Every line below between the line holding "eapply wp_mono; [by" and the line holding "Proof. unfold arp_query_gateway_timeout, get_wake_ts.", inclusive, should be repeated exactly, and all other lines omitted.
[Opening Records supplied section]
(** The bytes of [amsg] that a short frame does not reach are whatever the
    stack held; the model takes them to be zero.  They are the trailing [pad],
    which no code reads. *)
Definition arp_packet_get : M bool :=
  r ← ask env_read;
  match r with
  | ReadAgain | ReadFails =>
    arp_min_close_fd;;
    def ← gets (fun w => arp_is_defense (cs w));
    r ← arp_open_fd def;
    if r <? 0 then suicide "arp_packet_get: Failed to reopen ARP fd"
    else mret false
  | ReadData data =>
    let data := take (Z.to_nat sizeof_arpMsg) (List.map u8 data) in
    if zlen data <? ARP_MSG_SIZE then mret false
    else
      amsg ← ub (arpMsg_of_bytes (data ++ zeros (Z.to_nat sizeof_arpMsg - length data)));
      w ← gets id;
      if negb (using_bpf (garp w)) &&
         (negb (arp_validate_bpf amsg) ||
          (arp_is_defense (cs w) &&
           negb (arp_validate_bpf_defense (client_config w) (cs w) amsg)))
      then mret false
      else set_garp (fun g => g <| reply := amsg |>);; mret true
  end.

End Arp.

(** * Safety and result codes *)

Lemma arpMsg_of_bytes_total b : zlen b = sizeof_arpMsg -> exists m, arpMsg_of_bytes b = Some m.
Proof.
  unfold sizeof_arpMsg. intros Hl. unfold arpMsg_of_bytes.
  repeat match goal with
  | |- context [ rd_range b ?i ?n ] =>
      let d := fresh "d" in
      destruct (rd_range_Some b i n) as (d & -> & _); [lia..|]; cbn [mbind option_bind]
  | |- context [ rd b ?i ] =>
      let d := fresh "d" in
      destruct (rd_Some b i) as (d & -> & _); [lia..|]; cbn [mbind option_bind]
  end.
  eauto.
Qed.

(** [one_of l r]: the result [r] is one of [l]. *)
Definition one_of (l : list Z) (r : Z) : Prop := r ∈ l.
Ltac one_of_tac :=
  unfold one_of in *; rewrite ?elem_of_cons in *; rewrite ?elem_of_nil in *; naive_solver.

Section ArpSafe.
Context `{!Env}.

Lemma arp_send_io m : io_only (arp_send m).
Proof. unfold arp_send. io_tac. Qed.

Lemma set_wake_ts_safe s t : safe world_ok (set_wake_ts s t) (fun _ => True).
Proof. unfold set_wake_ts. safe_tac. Qed.
Lemma count_send_safe s : safe world_ok (count_send s) (fun _ => True).
Proof. unfold count_send. safe_tac. Qed.
#[local] Hint Resolve set_wake_ts_safe count_send_safe : safe.
#[local] Hint Unfold get_wake_ts get_send_stats base_arpmsg : safe.

Lemma arp_min_close_fd_safe : safe world_ok arp_min_close_fd (fun _ => True).
Proof. unfold arp_min_close_fd. safe_tac. Qed.
#[local] Hint Resolve arp_min_close_fd_safe : safe.
Lemma arp_close_fd_safe : safe world_ok arp_close_fd (fun _ => True).
Proof. unfold arp_close_fd. safe_tac. Qed.
#[local] Hint Resolve arp_close_fd_safe : safe.
Lemma arp_reset_state_safe : safe world_ok arp_reset_state (fun _ => True).
Proof. unfold arp_reset_state. safe_tac. Qed.
Lemma get_arp_basic_socket_safe : safe world_ok get_arp_basic_socket (fun _ => True).
Proof. unfold get_arp_basic_socket. safe_tac. Qed.
Lemma get_arp_defense_socket_safe : safe world_ok get_arp_defense_socket (fun _ => True).
Proof.
  unfold get_arp_defense_socket. safe_step.
  eapply safe_bind; [|intros mac _; by safe_tac].
  apply (safe_ub _ _ (fun _ => True)). cbn [fst snd].
  pose proof (ok_arp _ (ok_config _ Hw)) as Ha.
  destruct (rd_range_Some (arp (client_config w)) 0 6) as (d & -> & _); [lia..|eauto].
Qed.
#[local] Hint Resolve get_arp_basic_socket_safe get_arp_defense_socket_safe : safe.
Lemma arp_open_fd_safe d : safe world_ok (arp_open_fd d) (fun _ => True).
Proof. unfold arp_open_fd. safe_tac. Qed.
Lemma arp_send_safe m : safe world_ok (arp_send m) (fun _ => True).
Proof. unfold arp_send. safe_tac. Qed.
#[local] Hint Resolve arp_open_fd_safe arp_send_safe : safe.
Lemma arp_ping_safe a : safe world_ok (arp_ping a) (fun _ => True).
Proof. unfold arp_ping, base_arpmsg. safe_tac. Qed.
Lemma arp_ip_anon_ping_safe a : safe world_ok (arp_ip_anon_ping a) (fun _ => True).
Proof. unfold arp_ip_anon_ping, base_arpmsg. safe_tac. Qed.
Lemma arp_announcement_safe : safe world_ok arp_announcement (fun _ => True).
Proof. unfold arp_announcement, base_arpmsg. safe_tac. Qed.
#[local] Hint Resolve arp_ping_safe arp_ip_anon_ping_safe arp_announcement_safe : safe.

Lemma arp_check_safe p : opt_bufs_ok p -> safe world_ok (arp_check p) (fun _ => True).
Proof.
  intros Hp. unfold arp_check, get_send_stats.
  eapply safe_bind; [|intros ? _; by safe_tac].
  apply safe_modify. intros w [H1 H2 H3]. by constructor.
Qed.
Lemma wake_after_ping_safe s d : safe world_ok (wake_after_ping s d) (fun _ => True).
Proof. unfold wake_after_ping, get_send_stats. safe_tac. Qed.
#[local] Hint Resolve wake_after_ping_safe : safe.
Lemma arp_gw_check_safe : safe world_ok arp_gw_check (fun _ => True).
Proof. unfold arp_gw_check, get_send_stats. safe_tac. Qed.
Lemma arp_get_gw_hwaddr_safe : safe world_ok arp_get_gw_hwaddr (fun _ => True).
Proof. unfold arp_get_gw_hwaddr. safe_tac. Qed.
Lemma arp_set_defense_mode_safe : safe world_ok arp_set_defense_mode (fun _ => True).
Proof. apply arp_open_fd_safe. Qed.
Lemma arp_gw_success_safe : safe world_ok arp_gw_success (one_of [ARPR_FREE; ARPR_FAIL]).
Proof. unfold arp_gw_success. safe_tac; try case_match; one_of_tac. Qed.
Lemma arp_gen_probe_wait_safe : safe world_ok arp_gen_probe_wait (fun _ => True).
Proof. unfold arp_gen_probe_wait. safe_tac. Qed.
#[local] Hint Resolve arp_gw_check_safe arp_get_gw_hwaddr_safe arp_set_defense_mode_safe
  arp_gw_success_safe arp_gen_probe_wait_safe : safe.
Lemma arp_defense_timeout_safe : safe world_ok arp_defense_timeout (fun _ => True).
Proof. unfold arp_defense_timeout, get_wake_ts. safe_tac. Qed.
Lemma ping_unless_safe f a : safe world_ok (ping_unless f a) (fun _ => True).
Proof. unfold ping_unless. safe_tac. Qed.
#[local] Hint Resolve ping_unless_safe : safe.
Lemma arp_gw_check_timeout_safe t :
  safe world_ok (arp_gw_check_timeout t) (one_of [ARPR_OK; ARPR_CONFLICT; ARPR_FAIL]).
Proof. unfold arp_gw_check_timeout, get_send_stats. safe_tac; one_of_tac. Qed.
Lemma arp_gw_query_timeout_safe t :
  safe world_ok (arp_gw_query_timeout t) (one_of [ARPR_OK; ARPR_FAIL]).
Proof. unfold arp_gw_query_timeout, get_send_stats. safe_tac; one_of_tac. Qed.

(** The handler that waits for the clock is entered only in the mode that quits. *)
Definition same_config (w w' : World) : Prop := client_config w' = client_config w.
#[local] Instance same_config_preorder : PreOrder same_config.
Proof. split; [by intros ?|]. unfold same_config. intros ? ? ? ? ?. by etrans. Qed.
Lemma io_same_config {A} (m : M A) : io_only m -> keeps same_config m.
Proof. intros Hm w. destruct (Hm w) as (t & tr & ->). done. Qed.
Lemma count_send_config s : keeps same_config (count_send s).
Proof.
  unfold count_send. apply keeps_bind; [apply _|by apply keeps_modify|intros _].
  apply keeps_bind; [apply _|apply io_same_config, curms_io|intros now]. by apply keeps_modify.
Qed.
Lemma arp_announcement_config : keeps same_config arp_announcement.
Proof.
  unfold arp_announcement. apply keeps_bind; [apply _|by apply keeps_gets, _|intros base].
  apply keeps_bind; [apply _|by apply keeps_gets, _|intros addr].
  apply keeps_bind; [apply _|apply io_same_config, arp_send_io|intros r].
  destruct (r <? 0); [apply keeps_ret, _|].
  apply keeps_bind; [apply _|apply count_send_config|intros _]. apply keeps_ret, _.
Qed.

Definition quitting (w : World) : Prop := world_ok w /\ quit_after_lease (client_config w) = true.

Lemma safe_quitting {A} (m : M A) Q :
  keeps same_config m -> safe world_ok m Q -> safe quitting m Q.
Proof.
  intros Hk Hs w [Hw Hq]. eapply wp_mono.
  - apply (keeps_wp same_config); [exact Hk|]. by apply Hs.
  - unfold same_config. intros a w' (Hc & Hw' & Ha). split; [split; [done|by rewrite Hc]|done].
  - intros h w' [_ Hh]. exact Hh.
Qed.

Lemma quit_loop_safe {A} fuel t (Q : A -> Prop) : safe quitting (quit_loop fuel t) Q.
Proof.
  induction fuel as [|fuel IH]; cbn [quit_loop].
  { intros w [Hw Hq]. exact Hq. }
  eapply safe_bind; [apply safe_quitting; [apply arp_announcement_config|apply arp_announcement_safe]|].
  intros r _. destruct (0 <=? r); [apply safe_exit|].
  eapply safe_bind; [apply safe_quitting; [apply io_same_config, curms_io|apply curms_safe]|].
  intros now _. destruct (_ <? _); [apply safe_exit|apply IH].
Qed.

Lemma quit_after_lease_handler_safe {A} (Q : A -> Prop) :
  safe quitting quit_after_lease_handler Q.
Proof.
  unfold quit_after_lease_handler.
  eapply safe_bind; [apply safe_quitting; [apply io_same_config, curms_io|apply curms_safe]|].
  intros t _. apply quit_loop_safe.
Qed.

Lemma maybe_quit_safe (Q : Z -> Prop) r :
  Q r ->
  safe world_ok (quit ← gets (fun w => quit_after_lease (client_config w));
                 if quit : bool then quit_after_lease_handler else mret r) Q.
Proof.
  intros HQ w Hw. rewrite wp_bind, wp_gets.
  destruct (quit_after_lease (client_config w)) eqn:E; [|by rewrite wp_ret].
  eapply wp_mono; [by apply (quit_after_lease_handler_safe Q)| |done].
  intros a w' [[H1 _] H2]. done.
Qed.

Lemma get_option_router_total p : opt_bufs_ok p -> exists a, get_option_router p = Some a.
Proof.
  intros Hp. unfold get_option_router.
  destruct (get_dhcp_opt_total p DCODE_ROUTER MAX_DOPT_SIZE Hp) as (d & -> & _); [done|]. cbn. eauto.
Qed.

Lemma arp_collision_timeout_safe t :
  safe world_ok (arp_collision_timeout t) (one_of [ARPR_FREE; ARPR_OK; ARPR_FAIL]).
Proof.
  unfold arp_collision_timeout, get_send_stats. safe_step. pose proof (ok_dhcp_packet _ Hw) as Hp.
  safe_step. cbv zeta. safe_step.
  - do 3 safe_step.
    eapply safe_bind; [by apply ifchange_bind_safe|intros r _]. safe_step; [by safe_tac|].
    eapply safe_bind; [apply (safe_ub _ _ (fun _ => True));
      destruct (get_option_router_total _ Hp) as (? & ->); by eauto|intros ra _].
    do 3 safe_step. apply maybe_quit_safe. one_of_tac.
  - safe_tac; one_of_tac.
Qed.

Lemma arp_query_gateway_safe : safe world_ok arp_query_gateway (fun _ => True).
Proof. unfold arp_query_gateway. safe_tac. Qed.
Lemma arp_announce_safe : safe world_ok arp_announce (fun _ => True).
Proof. unfold arp_announce. safe_tac. Qed.
#[local] Hint Resolve arp_query_gateway_safe arp_announce_safe : safe.
Lemma arp_query_gateway_timeout_safe t : safe world_ok (arp_query_gateway_timeout t) (fun _ => True).
Proof. unfold arp_query_gateway_timeout, get_wake_ts. safe_tac. Qed.
Lemma arp_announce_timeout_safe t : safe world_ok (arp_announce_timeout t) (fun _ => True).
Proof. unfold arp_announce_timeout, get_wake_ts. safe_tac. Qed.

Lemma arp_do_defense_safe :
  safe world_ok arp_do_defense (one_of [ARPR_OK; ARPR_CONFLICT; ARPR_FAIL]).
Proof. unfold arp_do_defense. safe_tac; one_of_tac. Qed.
Lemma gw_query_complete_safe :
  safe world_ok gw_query_complete (one_of [ARPR_OK; ARPR_FREE; ARPR_FAIL]).
Proof. unfold gw_query_complete. safe_tac. case_match; one_of_tac. Qed.
#[local] Hint Resolve gw_query_complete_safe : safe.
Lemma gw_query_server_safe m :
  safe world_ok (gw_query_server m) (one_of [ARPR_OK; ARPR_FREE; ARPR_FAIL]).
Proof. unfold gw_query_server. safe_tac; one_of_tac. Qed.
#[local] Hint Resolve gw_query_server_safe : safe.
Lemma arp_do_gw_query_safe :
  safe world_ok arp_do_gw_query (one_of [ARPR_OK; ARPR_FREE; ARPR_FAIL]).
Proof. unfold arp_do_gw_query. safe_tac; one_of_tac. Qed.
Lemma arp_do_collision_check_safe :
  safe world_ok arp_do_collision_check (one_of [ARPR_OK; ARPR_CONFLICT; ARPR_FAIL]).
Proof. unfold arp_do_collision_check. safe_tac; try case_match; one_of_tac. Qed.
Lemma arp_gw_success_safe' :
  safe world_ok arp_gw_success (one_of [ARPR_OK; ARPR_FREE; ARPR_CONFLICT; ARPR_FAIL]).
Proof. eapply safe_mono; [apply arp_gw_success_safe|]. intros r. one_of_tac. Qed.
#[local] Hint Resolve arp_gw_success_safe' : safe.
Lemma gw_check_server_safe m :
  safe world_ok (gw_check_server m) (one_of [ARPR_OK; ARPR_FREE; ARPR_CONFLICT; ARPR_FAIL]).
Proof. unfold gw_check_server. safe_tac; one_of_tac. Qed.
#[local] Hint Resolve gw_check_server_safe : safe.
Lemma arp_do_gw_check_safe :
  safe world_ok arp_do_gw_check (one_of [ARPR_OK; ARPR_FREE; ARPR_CONFLICT; ARPR_FAIL]).
Proof. unfold arp_do_gw_check. safe_tac; one_of_tac. Qed.

Lemma arp_packet_get_safe : safe world_ok arp_packet_get (fun _ => True).
Proof.
  unfold arp_packet_get. safe_step. safe_step; [by safe_tac..|]. cbv zeta.
  destruct (_ <? _); [by safe_tac|].
  eapply safe_bind; [|intros am _; by safe_tac]. apply (safe_ub _ _ (fun _ => True)).
  set (d := take _ _). assert (length d <= 60)%nat by (subst d; rewrite length_take; apply Nat.le_min_l).
  destruct (arpMsg_of_bytes_total (d ++ zeros (Z.to_nat sizeof_arpMsg - length d))) as (am & ->).
  { change (Z.to_nat sizeof_arpMsg) with 60%nat. unfold zlen, zeros, sizeof_arpMsg.
    rewrite length_app, length_replicate. lia. }
  eauto.
Qed.
End ArpSafe.
#[export] Hint Resolve arp_send_io : io.
#[export] Hint Resolve set_wake_ts_safe arp_reset_state_safe arp_gw_check_safe arp_set_defense_mode_safe
  arp_defense_timeout_safe arp_gw_check_timeout_safe arp_gw_query_timeout_safe
  arp_collision_timeout_safe arp_query_gateway_safe arp_announce_safe arp_query_gateway_timeout_safe
  arp_announce_timeout_safe arp_do_defense_safe arp_do_gw_query_safe arp_do_collision_check_safe
  arp_do_gw_check_safe arp_packet_get_safe : safe.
[Closing Records supplied section]
| Written solution |
  eapply wp_mono; [by apply (quit_after_lease_handler_safe Q)| |done].
  intros a w' [[H1 _] H2]. done.
Qed.

Lemma get_option_router_total p : opt_bufs_ok p -> exists a, get_option_router p = Some a.
Proof.
  intros Hp. unfold get_option_router.
  destruct (get_dhcp_opt_total p DCODE_ROUTER MAX_DOPT_SIZE Hp) as (d & -> & _); [done|]. cbn. eauto.
Qed.

Lemma arp_collision_timeout_safe t :
  safe world_ok (arp_collision_timeout t) (one_of [ARPR_FREE; ARPR_OK; ARPR_FAIL]).
Proof.
  unfold arp_collision_timeout, get_send_stats. safe_step. pose proof (ok_dhcp_packet _ Hw) as Hp.
  safe_step. cbv zeta. safe_step.
  - do 3 safe_step.
    eapply safe_bind; [by apply ifchange_bind_safe|intros r _]. safe_step; [by safe_tac|].
    eapply safe_bind; [apply (safe_ub _ _ (fun _ => True));
      destruct (get_option_router_total _ Hp) as (? & ->); by eauto|intros ra _].
    do 3 safe_step. apply maybe_quit_safe. one_of_tac.
  - safe_tac; one_of_tac.
Qed.

Lemma arp_query_gateway_safe : safe world_ok arp_query_gateway (fun _ => True).
Proof. unfold arp_query_gateway. safe_tac. Qed.
Lemma arp_announce_safe : safe world_ok arp_announce (fun _ => True).
Proof. unfold arp_announce. safe_tac. Qed.
#[local] Hint Resolve arp_query_gateway_safe arp_announce_safe : safe.
Lemma arp_query_gateway_timeout_safe t : safe world_ok (arp_query_gateway_timeout t) (fun _ => True).
Proof. unfold arp_query_gateway_timeout, get_wake_ts. safe_tac. Qed.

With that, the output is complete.